● GIVEN RECORDS
(** * Cost model of team-ai-kostnadsoverslag: scenario tables and cost attribution

    Shallow embedding of [src/cost_model.py] (the loop variant of
    [make_df_cost]) and [src/functions/cost_model.py] (the meshgrid variant),
    and of [calculate_total_cost], whose body is the same in both files.

    Numbers.  The tables are modelled over exact canonical rationals [Qc]:
    a cell holds the value that the expression computing it denotes.  What
    the interpreter computes with (Python ints of any size, numpy [int64]
    with wrap-around, binary64 floats with rounding) is modelled in [Machine],
    for the expressions that fill the derived columns.  Statements that say
    which rows a table has and which expression a cell holds are made on the
    tables; statements that need laws of arithmetic are checked against
    [Machine].

    Tables.  A pandas DataFrame is an index length together with an ordered
    list of named numeric columns.  The pricing table additionally carries the
    string-valued identifier column ['modell'] that the code compares against
    the requested model names. *)

From Stdlib Require Import QArith Qcanon Field SpecFloat.
From stdpp Require Import base list numbers strings.

Local Open Scope string_scope.
Local Open Scope list_scope.

(** ** Numbers *)

Definition of_Z (z : Z) : Qc := Q2Qc (inject_Z z).

(** A decimal literal such as [1.33] is [decimal 133 100]. *)
Definition decimal (n : Z) (d : positive) : Qc := Q2Qc (n # d).

(** ** Exceptions *)

Inductive exn : Type :=
| KeyError      (* a column label is absent *)
| ValueError    (* shapes or lengths do not fit, nothing to concatenate *)
| TypeError     (* an argument is not a table of the expected kind *)
| OverflowError. (* a number is too large for a float *)

Inductive result (A : Type) : Type :=
| Ok (a : A)
| Raise (e : exn).
Arguments Ok {A} a.
Arguments Raise {A} e.

#[global] Instance result_ret : MRet result := fun A a => Ok a.

#[global] Instance result_bind : MBind result := fun A B k m =>
  match m with
  | Ok a => k a
  | Raise e => Raise e
  end.

#[global] Instance result_fmap : FMap result := fun A B f m =>
  match m with
  | Ok a => Ok (f a)
  | Raise e => Raise e
  end.

Definition raises {A} (m : result A) : Prop := exists e, m = Raise e.

(** ** DataFrames *)

Abbreviation Series := (list Qc).

Record DataFrame : Type := mkDataFrame {
  index : nat;                          (* number of rows, [len(df.index)] *)
  columns : list (string * Series)      (* columns in order *)
}.

Definition column_names (df : DataFrame) : list string := map fst (columns df).

Fixpoint lookup_col (name : string) (cols : list (string * Series)) : option Series :=
  match cols with
  | [] => None
  | (n, c) :: rest => if String.eqb n name then Some c else lookup_col name rest
  end.

(** [df[name]] *)
Definition getitem (df : DataFrame) (name : string) : result Series :=
  match lookup_col name (columns df) with
  | Some c => Ok c
  | None => Raise KeyError
  end.

(** The column store after [df[name] = vals]: an existing column is replaced
    where it stands, a new one is appended. *)
Fixpoint set_col (name : string) (vals : Series) (cols : list (string * Series))
  : list (string * Series) :=
  match cols with
  | [] => [(name, vals)]
  | (n, c) :: rest =>
      if String.eqb n name then (n, vals) :: rest
      else (n, c) :: set_col name vals rest
  end.

(** [df[name] = vals] for an array [vals]: pandas checks the length against the
    index and raises ValueError on a mismatch. *)
Definition setitem (df : DataFrame) (name : string) (vals : Series) : result DataFrame :=
  if Nat.eqb (length vals) (index df)
  then Ok {| index := index df; columns := set_col name vals (columns df) |}
  else Raise ValueError.

(** [df[name] = x] for a scalar [x]: the value is repeated along the index. *)
Definition setitem_scalar (df : DataFrame) (name : string) (x : Qc) : DataFrame :=
  {| index := index df; columns := set_col name (replicate (index df) x) (columns df) |}.

(** [pd.DataFrame(data, index=idx)] for a dict [data] of scalars. *)
Definition DataFrame_of_scalars (data : list (string * Qc)) (idx : nat) : DataFrame :=
  {| index := idx; columns := map (fun kv => (fst kv, replicate idx (snd kv))) data |}.

(** [pd.DataFrame(arr, columns=names)] for a two-dimensional array given by
    its rows: column [j] collects entry [j] of every row. *)
Definition DataFrame_of_rows (rows : list (list Qc)) (names : list string) : DataFrame :=
  {| index := length rows;
     columns := imap (fun j name => (name, map (fun r => nth j r 0%Qc) rows)) names |}.

(** [pd.concat(dfs).reset_index(drop=True)].  An empty list raises
    ValueError ("No objects to concatenate").  The frames handed over by
    [make_df_cost] all carry the same columns, so the result has the columns
    of the first frame, each the concatenation of the pieces; resetting the
    index renumbers the rows [0 .. n-1], which is what [index] counts. *)
Definition concat (dfs : list DataFrame) : result DataFrame :=
  match dfs with
  | [] => Raise ValueError
  | d :: _ =>
      Ok {| index := sum_list (map index dfs);
            columns :=
              map (fun name =>
                     (name, flat_map (fun df => default [] (lookup_col name (columns df))) dfs))
                  (column_names d) |}
  end.

(** Element-wise Series arithmetic (both operands come from one frame, so
    their indexes agree). *)
Definition series_mul (a b : Series) : Series := zip_with Qcmult a b.
Definition series_add (a b : Series) : Series := zip_with Qcplus a b.
Definition series_div_scalar (a : Series) (k : Qc) : Series := map (fun x => (x / k)%Qc) a.

(** ** Rows of a scenario table *)

Record Scenario : Type := mkScenario {
  employees : Qc;
  calls : Qc;
  avg_words_per_q : Qc;
  avg_words_per_a : Qc;
  tokens_per_word : Qc;
  m_tokens_sent : Qc;
  m_tokens_received : Qc
}.

(** [df.at[i, name]] *)
Definition cell (df : DataFrame) (name : string) (i : nat) : option Qc :=
  match lookup_col name (columns df) with
  | Some c => c !! i
  | None => None
  end.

● WHAT TO PRODUCE
Working from the material above, reproduce it in full and unchanged.

● TASK RESPONSE
(** * Cost model of team-ai-kostnadsoverslag: scenario tables and cost attribution

    Shallow embedding of [src/cost_model.py] (the loop variant of
    [make_df_cost]) and [src/functions/cost_model.py] (the meshgrid variant),
    and of [calculate_total_cost], whose body is the same in both files.

    Numbers.  The tables are modelled over exact canonical rationals [Qc]:
    a cell holds the value that the expression computing it denotes.  What
    the interpreter computes with (Python ints of any size, numpy [int64]
    with wrap-around, binary64 floats with rounding) is modelled in [Machine],
    for the expressions that fill the derived columns.  Statements that say
    which rows a table has and which expression a cell holds are made on the
    tables; statements that need laws of arithmetic are checked against
    [Machine].

    Tables.  A pandas DataFrame is an index length together with an ordered
    list of named numeric columns.  The pricing table additionally carries the
    string-valued identifier column ['modell'] that the code compares against
    the requested model names. *)

From Stdlib Require Import QArith Qcanon Field SpecFloat.
From stdpp Require Import base list numbers strings.

Local Open Scope string_scope.
Local Open Scope list_scope.

(** ** Numbers *)

Definition of_Z (z : Z) : Qc := Q2Qc (inject_Z z).

(** A decimal literal such as [1.33] is [decimal 133 100]. *)
Definition decimal (n : Z) (d : positive) : Qc := Q2Qc (n # d).

(** ** Exceptions *)

Inductive exn : Type :=
| KeyError      (* a column label is absent *)
| ValueError    (* shapes or lengths do not fit, nothing to concatenate *)
| TypeError     (* an argument is not a table of the expected kind *)
| OverflowError. (* a number is too large for a float *)

Inductive result (A : Type) : Type :=
| Ok (a : A)
| Raise (e : exn).
Arguments Ok {A} a.
Arguments Raise {A} e.

#[global] Instance result_ret : MRet result := fun A a => Ok a.

#[global] Instance result_bind : MBind result := fun A B k m =>
  match m with
  | Ok a => k a
  | Raise e => Raise e
  end.

#[global] Instance result_fmap : FMap result := fun A B f m =>
  match m with
  | Ok a => Ok (f a)
  | Raise e => Raise e
  end.

Definition raises {A} (m : result A) : Prop := exists e, m = Raise e.

(** ** DataFrames *)

Abbreviation Series := (list Qc).

Record DataFrame : Type := mkDataFrame {
  index : nat;                          (* number of rows, [len(df.index)] *)
  columns : list (string * Series)      (* columns in order *)
}.

Definition column_names (df : DataFrame) : list string := map fst (columns df).

Fixpoint lookup_col (name : string) (cols : list (string * Series)) : option Series :=
  match cols with
  | [] => None
  | (n, c) :: rest => if String.eqb n name then Some c else lookup_col name rest
  end.

(** [df[name]] *)
Definition getitem (df : DataFrame) (name : string) : result Series :=
  match lookup_col name (columns df) with
  | Some c => Ok c
  | None => Raise KeyError
  end.

(** The column store after [df[name] = vals]: an existing column is replaced
    where it stands, a new one is appended. *)
Fixpoint set_col (name : string) (vals : Series) (cols : list (string * Series))
  : list (string * Series) :=
  match cols with
  | [] => [(name, vals)]
  | (n, c) :: rest =>
      if String.eqb n name then (n, vals) :: rest
      else (n, c) :: set_col name vals rest
  end.

(** [df[name] = vals] for an array [vals]: pandas checks the length against the
    index and raises ValueError on a mismatch. *)
Definition setitem (df : DataFrame) (name : string) (vals : Series) : result DataFrame :=
  if Nat.eqb (length vals) (index df)
  then Ok {| index := index df; columns := set_col name vals (columns df) |}
  else Raise ValueError.

(** [df[name] = x] for a scalar [x]: the value is repeated along the index. *)
Definition setitem_scalar (df : DataFrame) (name : string) (x : Qc) : DataFrame :=
  {| index := index df; columns := set_col name (replicate (index df) x) (columns df) |}.

(** [pd.DataFrame(data, index=idx)] for a dict [data] of scalars. *)
Definition DataFrame_of_scalars (data : list (string * Qc)) (idx : nat) : DataFrame :=
  {| index := idx; columns := map (fun kv => (fst kv, replicate idx (snd kv))) data |}.

(** [pd.DataFrame(arr, columns=names)] for a two-dimensional array given by
    its rows: column [j] collects entry [j] of every row. *)
Definition DataFrame_of_rows (rows : list (list Qc)) (names : list string) : DataFrame :=
  {| index := length rows;
     columns := imap (fun j name => (name, map (fun r => nth j r 0%Qc) rows)) names |}.

(** [pd.concat(dfs).reset_index(drop=True)].  An empty list raises
    ValueError ("No objects to concatenate").  The frames handed over by
    [make_df_cost] all carry the same columns, so the result has the columns
    of the first frame, each the concatenation of the pieces; resetting the
    index renumbers the rows [0 .. n-1], which is what [index] counts. *)
Definition concat (dfs : list DataFrame) : result DataFrame :=
  match dfs with
  | [] => Raise ValueError
  | d :: _ =>
      Ok {| index := sum_list (map index dfs);
            columns :=
              map (fun name =>
                     (name, flat_map (fun df => default [] (lookup_col name (columns df))) dfs))
                  (column_names d) |}
  end.

(** Element-wise Series arithmetic (both operands come from one frame, so
    their indexes agree). *)
Definition series_mul (a b : Series) : Series := zip_with Qcmult a b.
Definition series_add (a b : Series) : Series := zip_with Qcplus a b.
Definition series_div_scalar (a : Series) (k : Qc) : Series := map (fun x => (x / k)%Qc) a.

(** ** Rows of a scenario table *)

Record Scenario : Type := mkScenario {
  employees : Qc;
  calls : Qc;
  avg_words_per_q : Qc;
  avg_words_per_a : Qc;
  tokens_per_word : Qc;
  m_tokens_sent : Qc;
  m_tokens_received : Qc
}.

(** [df.at[i, name]] *)
Definition cell (df : DataFrame) (name : string) (i : nat) : option Qc :=
  match lookup_col name (columns df) with
  | Some c => c !! i
  | None => None
  end.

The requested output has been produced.